Claramente, la salida del default fue una victoria política importante para el gobierno de Macri, que también rehabilitó el mecanismo de la colocación de bonos en el exterior para financiar al Tesoro. Sin embargo, el resultado del cierre del “juicio del siglo” supuso una derrota de nuestro país además de que, en un nivel sistémico, sentó precedentes decididamente negativos de cara a futuras reestructuraciones. En primer lugar, desde el lado de los acreedores, entendemos que esta resolución llevó a resultados heterogéneos entre los diferentes grupos, tanto entre los holdins y los holdouts, como al interior de los holdouts. Las ganancias extraordinarias de algunos fondos (especialmente NML, que llegó a casi el 1600%) crean incentivos para que, en el futuro, los acreedores se nieguen a participar y pongan en peligro cualquier proceso de reestructuración. La profundización de la estrategia buitre sería sumamente peligrosa para países sobreendeudados que necesitan aliviar y reprogramar sus pasivos para poder recuperarse económicamente. En segundo lugar, en caso de que se concreten tales procesos, interpretaciones novedosas de cláusulas estándar (como la realizada por el juez Griesa sobre la pari passu) o decisiones judiciales (como la disposición que frenó el pago a los bonistas que adhirieron a los canjes) pueden derivar en un virtual bloqueo, por parte de una mino-ría, de reestructuraciones consensuadas con amplias mayorías y volverlas insostenibles en el tiempo, generando mayores dificultades para el país en cuestión y para el conjunto de los acreedores.

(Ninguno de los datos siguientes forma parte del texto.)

(** *** Witnesses *)

Lemma send_then_reply_witness :
  exists userMessage botMessage,
    messages (chatState
      (step (step readyPhysics (Submit 2000 2000))
            (TutorSettled 0 (Some gravityResponse) 3000 3000)))
    = messages (chatState readyPhysics) ++ [userMessage; botMessage]
    /\ text userMessage = lit "What is gravity?"
    /\ id userMessage <> id botMessage
    /\ getSuggestions (chatState
         (step (step readyPhysics (Submit 2000 2000))
               (TutorSettled 0 (Some gravityResponse) 3000 3000)))
       = SUGGESTIONS.
Proof.
  destruct (send_then_reply readyPhysics PHYSICS gravityResponse
              2000 2000 3000 3000 eq_refl eq_refl eq_refl)
    as (u & b & H1 & _ & H3 & _ & _ & _ & _ & _ & H9 & _ & _ & _ & _ & _ & _ & H16).
  exists u, b. split; [exact H1|]. split; [exact H3|].
  split; [apply H9; lia|exact H16].
Defined.

Lemma loading_has_pending_request_witness :
  exists k userText subject style,
    nth_error (tasks awaitingTutor) k = Some (AwaitTutor userText subject style)
    /\ isLoading (chatState (step awaitingTutor (TutorSettled k None 3000 3000)))
       = false.
Proof.
  assert (Hw : reachable awaitingTutor)
    by (apply reachable_run; [constructor|reflexivity]).
  destruct (loading_has_pending_request awaitingTutor Hw eq_refl)
    as (k & ut & sj & sty & Hk & H).
  exists k, ut, sj, sty. split; [exact Hk|apply H].
Defined.

Lemma messages_have_text_witness :
  Forall (fun m => text m <> []) (messages (chatState firstTurnDone)).
Proof.
  apply Forall_forall.
  apply (messages_have_text firstTurnDone).
  apply reachable_run; [|reflexivity].
  apply reachable_run; [constructor|reflexivity].
Defined.

Lemma selected_subject_has_card_witness :
  PHYSICS <> GENERAL
  /\ exists config,
       currentSubjectConfig PHYSICS = Some config
       /\ config_id config = Some PHYSICS.
Proof.
  apply (selected_subject_has_card readyPhysics PHYSICS).
  - apply reachable_run; [constructor|reflexivity].
  - reflexivity.
Defined.


Lemma late_reply_joins_new_conversation_witness :
  selectedSubject
    (chatState (step (step awaitingTutor BackToHome)
                     (TutorSettled 0 (Some gravityResponse) 3000 3000)))
  = None
  /\ exists m,
       messages
         (chatState (step (step awaitingTutor BackToHome)
                          (TutorSettled 0 (Some gravityResponse) 3000 3000)))
       = [m]
       /\ role m = model /\ id m = toString (3000 + 1).
Proof.
  destruct (late_reply_joins_new_conversation awaitingTutor 0
              (lit "What is gravity?") PHYSICS Scientific
              (Some gravityResponse) 3000 3000 2500 2500 eq_refl)
    as [H _].
  exact H.
Defined.

Lemma clear_reopens_the_gate_witness :
  isLoading (chatState (step awaitingTutor (ClearChat true 2500 2500))) = false
  /\ nth_error
       (tasks (step (step (step awaitingTutor (ClearChat true 2500 2500))
                          (ChangeInput (lit "Why?")))
                    (Submit 2600 2600))) 0
     = Some (AwaitTutor (lit "What is gravity?") PHYSICS Scientific)
  /\ nth_error
       (tasks (step (step (step awaitingTutor (ClearChat true 2500 2500))
                          (ChangeInput (lit "Why?")))
                    (Submit 2600 2600))) 1
     = Some (AwaitTutor (lit "Why?") PHYSICS Scientific).
Proof.
  destruct (clear_reopens_the_gate awaitingTutor 0 (lit "What is gravity?")
              (lit "Why?") PHYSICS PHYSICS Scientific 2500 2500 2600 2600
              eq_refl eq_refl eq_refl)
    as (H1 & H2 & H3 & _).
  split; [exact H1|]. split; [exact H2|exact H3].
Defined.

End AppExtras.

(** ** The playback controller: teardown, stop, failure, cache *)

Module BubbleExtras.
Import GeminiService GeminiCalls MessageBubble BubbleTeardown BubbleFacts.
Import Scenarios MoreScenarios.

Lemma reachable_contextCounted (m : Message) (b : Bubble) :
  reachableBubble m b -> contextCounted b.
Proof.
  induction 1 as [|b e _ IH _]; [now split|now apply contextCounted_step].
Qed.

(** X20: a bubble constructs at most one audio context, and its teardown
    closes exactly what was constructed: one context, or none if the button
    was never pressed; it stops the source the reference holds. *)
Theorem teardown_closes_the_context (m : Message) (b : Bubble) :
  reachableBubble m b ->
  (contextsConstructed b <= 1)%nat
  /\ closedContexts (cleanup b) = contextsConstructed b
  /\ stoppedSource (cleanup b) = sourceNodeRef b.
Proof.
  intros H. apply reachable_contextCounted in H.
  unfold contextCounted in H. unfold cleanup. cbn.
  destruct (audioContextRef b); [|destruct H]; repeat split; lia.
Qed.

Lemma nth_error_snoc {A} (l : list A) (x : A) :
  nth_error (l ++ [x]) (List.length l) = Some x.
Proof. now rewrite nth_error_app2, Nat.sub_diag by lia. Qed.

Lemma playingHasSource_playBuffer (k : nat) (b : Bubble) :
  playingHasSource (playBuffer k b).
Proof.
  intros _. exists (List.length (sourceNodes b)). unfold playBuffer. cbn.
  split; [reflexivity|apply nth_error_snoc].
Qed.

Lemma playingHasSource_startLoading (k : nat) (b : Bubble) :
  playingHasSource (startLoading k b).
Proof.
  unfold startLoading. cbn. destruct (audioBufferRef b).
  - apply (playingHasSource_playBuffer k (setAudioState loading b)).
  - intros H. discriminate H.
Qed.

Lemma playingHasSource_step (b : Bubble) (e : PlayEvent) :
  playingHasSource b -> playingHasSource (playStep b e).
Proof.
  intros P. destruct e as [fresh|k resumed|k base64Audio|s]; cbn [playStep].
  - unfold toggle. destruct (buttonEnabled b); [|exact P].
    unfold handlePlayAudio. destruct (audioState b) eqn:Ea.
    + destruct (audioContextRef b) as [[|]|] eqn:Ec; [| |destruct fresh];
        cbn [audioContextRef setContext]; rewrite ?Ec;
        try apply playingHasSource_startLoading;
        intros H; cbn in H; congruence.
    + destruct (audioContextRef b) as [[|]|] eqn:Ec; [| |destruct fresh];
        cbn [audioContextRef setContext]; rewrite ?Ec;
        try apply playingHasSource_startLoading;
        intros H; cbn in H; congruence.
    + intros H. destruct (sourceNodeRef b); discriminate H.
  - unfold resumeSettled.
    destruct (nth_error (playTasks b) k) as [[| |]|]; try exact P.
    destruct resumed; [apply playingHasSource_startLoading|exact P].
  - unfold speechSettled.
    destruct (nth_error (playTasks b) k) as [[| |]|]; try exact P.
    destruct base64Audio as [data|]; [|intros H; discriminate H].
    destruct (truthy data); [|intros H; discriminate H].
    destruct (decodePCM data); [|intros H; discriminate H].
    apply playingHasSource_playBuffer.
  - unfold sourceEnded.
    destruct (nth_error (sourceNodes b) s) as [[| |]|]; try exact P;
      intros H; discriminate H.
Qed.

Lemma reachable_playingHasSource (m : Message) (b : Bubble) :
  reachableBubble m b -> playingHasSource b.
Proof.
  induction 1 as [|b e _ IH _]; [intros H; discriminate H|].
  now apply playingHasSource_step.
Qed.

Lemma setNth_stops_one (nodes : list SourceStatus) (s : nat) :
  nth_error nodes s = Some Started ->
  nth_error (setNth s Stopped nodes) s = Some Stopped
  /\ S (List.length (filter (fun x => match x with Started => true | _ => false end)
                        (setNth s Stopped nodes)))
     = List.length (filter (fun x => match x with Started => true | _ => false end)
                      nodes).
Proof.
  revert s. induction nodes as [|x l IH]; intros [|s] H; cbn in *;
    try discriminate.
  - injection H as ->. now split.
  - destruct (IH s H) as [H1 H2]. split; [exact H1|].
    destruct x; cbn; lia.
Qed.

(** X21: whenever the bubble is playing, the reference holds a playing
    source, so a press stops that source and goes to idle at once: one
    source less is playing, nothing is requested or left suspended. *)
Theorem press_while_playing_stops (m : Message) (b : Bubble)
  (fresh : ContextState) :
  reachableBubble m b ->
  audioState b = playing ->
  let b' := handlePlayAudio fresh b in
  audioState b' = idle
  /\ (exists s, sourceNodeRef b = Some s
                /\ nth_error (sourceNodes b) s = Some Started
                /\ nth_error (sourceNodes b') s = Some Stopped)
  /\ S (activeSources b') = activeSources b
  /\ playTasks b' = playTasks b
  /\ speechRequests b' = speechRequests b
  /\ contextsConstructed b' = contextsConstructed b
  /\ playingTransitions b' = playingTransitions b.
Proof.
  intros Hr Hp b'.
  destruct (reachable_playingHasSource m b Hr Hp) as (s & Hs & Hn).
  destruct (setNth_stops_one _ _ Hn) as [H1 H2].
  subst b'. unfold handlePlayAudio, activeSources. rewrite Hp, Hs.
  unfold stopSource. rewrite Hn. cbn.
  split; [reflexivity|]. split; [now exists s|]. now split.
Qed.


(** X23: once a decoded buffer is cached, no event ever makes the bubble
    request speech again, and a buffer stays cached. *)
Theorem cached_buffer_stops_requests (es : list PlayEvent) (b : Bubble)
  (buffer : AudioBuffer) :
  audioBufferRef b = Some buffer ->
  speechRequests (playRun b es) = speechRequests b
  /\ exists buffer', audioBufferRef (playRun b es) = Some buffer'.
Proof.
  revert b buffer. induction es as [|e es IH]; intros b buffer Hb;
    [split; [reflexivity|now exists buffer]|].
  assert (S1 : speechRequests (playStep b e) = speechRequests b
               /\ exists buffer', audioBufferRef (playStep b e) = Some buffer').
  { destruct e as [fresh|k resumed|k base64Audio|s]; cbn [playStep];
      unfold toggle, handlePlayAudio, resumeSettled, speechSettled,
        sourceEnded, startLoading, playBuffer, playbackError;
      cbn; rewrite ?Hb; split_cases; rewrite ?Hb; cbn;
      split; try reflexivity; eauto; congruence. }
  destruct S1 as [S1 [buffer' Hb']].
  cbn [playRun fold_left]. fold (playRun (playStep b e) es).
  destruct (IH _ _ Hb') as [I1 I2]. split; [congruence|exact I2].
Qed.

(** X24: the bubble of a user message or of an error message never
    leaves its initial state: it has no button. *)
Theorem no_audio_for_user_or_error_messages (m : Message) (b : Bubble) :
  role m = user \/ isError m = Some true ->
  reachableBubble m b -> b = mount m.
Proof.
  intros Hm. induction 1 as [|b e _ IH He]; [reflexivity|]. subst b.
  destruct e as [fresh|k resumed|k base64Audio|s]; cbn in He |- *.
  - unfold toggle, buttonEnabled. cbn.
    destruct Hm as [->| ->]; cbn; [reflexivity|].
    now rewrite andb_false_r.
  - destruct k; discriminate He.
  - destruct k; discriminate He.
  - destruct s; discriminate He.
Qed.

(** *** Witnesses *)

Lemma teardown_closes_the_context_witness :
  (contextsConstructed (playRun (mount tutorReply) doublePress) <= 1)%nat
  /\ closedContexts (cleanup (playRun (mount tutorReply) doublePress)) = 1%nat
  /\ closedContexts (cleanup (mount tutorReply)) = 0%nat.
Proof.
  destruct (teardown_closes_the_context tutorReply
              (playRun (mount tutorReply) doublePress))
    as (H1 & H2 & _).
  - apply bubble_reachable_run; [constructor|reflexivity].
  - split; [exact H1|]. split; [exact H2|reflexivity].
Defined.

Lemma press_while_playing_stops_witness :
  audioState (handlePlayAudio running (playRun (mount tutorReply) pressAndPlay))
  = idle
  /\ activeSources (playRun (mount tutorReply) pressAndPlay) = 1%nat
  /\ activeSources
       (handlePlayAudio running (playRun (mount tutorReply) pressAndPlay))
     = 0%nat.
Proof.
  destruct (press_while_playing_stops tutorReply
              (playRun (mount tutorReply) pressAndPlay) running)
    as (H1 & _).
  - apply bubble_reachable_run; [constructor|reflexivity].
  - reflexivity.
  - split; [exact H1|]. split; reflexivity.
Defined.


Lemma cached_buffer_stops_requests_witness :
  speechRequests
    (playRun (playRun (mount tutorReply) pressAndPlay) stopAndReplay)
  = [text tutorReply]
  /\ audioState
       (playRun (playRun (mount tutorReply) pressAndPlay) stopAndReplay)
     = playing.
Proof.
  destruct (cached_buffer_stops_requests stopAndReplay
              (playRun (mount tutorReply) pressAndPlay)
              {| numberOfChannels := 1;
                 frameLength := 4;
                 sampleRate := 24000;
                 channelData :=
                   [map toFloat [32767; -32768; -1; 1]%Z] |} eq_refl)
    as [H _].
  split; [exact H|reflexivity].
Defined.

Lemma no_audio_for_user_or_error_messages_witness :
  playEnabled (mount studentQuestion) (Click running) = false
  /\ mount studentQuestion = mount studentQuestion.
Proof.
  split; [reflexivity|].
  apply (no_audio_for_user_or_error_messages studentQuestion).
  - left. reflexivity.
  - constructor.
Defined.

End BubbleExtras.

En este sentido, el caso argentino dejó numerosos interrogantes sobre los verdaderos alcances y consecuencias de este caso. A pesar del impulso dado al fortalecimiento y mejora de los contratos mediante la incorporación de cláusulas de acción colectiva agregadas y el esclarecimiento de los alcances del principio pari passu, e incluso luego de la aprobación en la ONU de nueve principios que deben guiar a las partes durante las renegociaciones, prevalecen las dudas y la incertidumbre sobre el derrotero de próximas reestructuraciones y sobre las posibilidades de morigerar el accionar de estos fondos especulativos. Pues, si algo muestra la historia financiera reciente es que estos actores pueden promover interpretaciones jurídicas novedosas y encontrar intersticios en el sistema legal que explotan en su provecho. Por esto, creemos, impulsar la discusión nacional, internacional y multilateral, de la comunidad financiera y política sobre nuevos marcos que ordenen las negociaciones de reprogramación de pasivos y limiten la estrategia de estos litigantes profesionales, se vuelve imperativa”.

(*) María Emilia Val (Lic. en sociología-UBA-Docente de la Facultad de Ciencias Sociales-UBA): “El accionar de los “fondos buitre”: Una caracterización a partir del conflicto con la República Argentina” (Relaciones Internacionales-2017).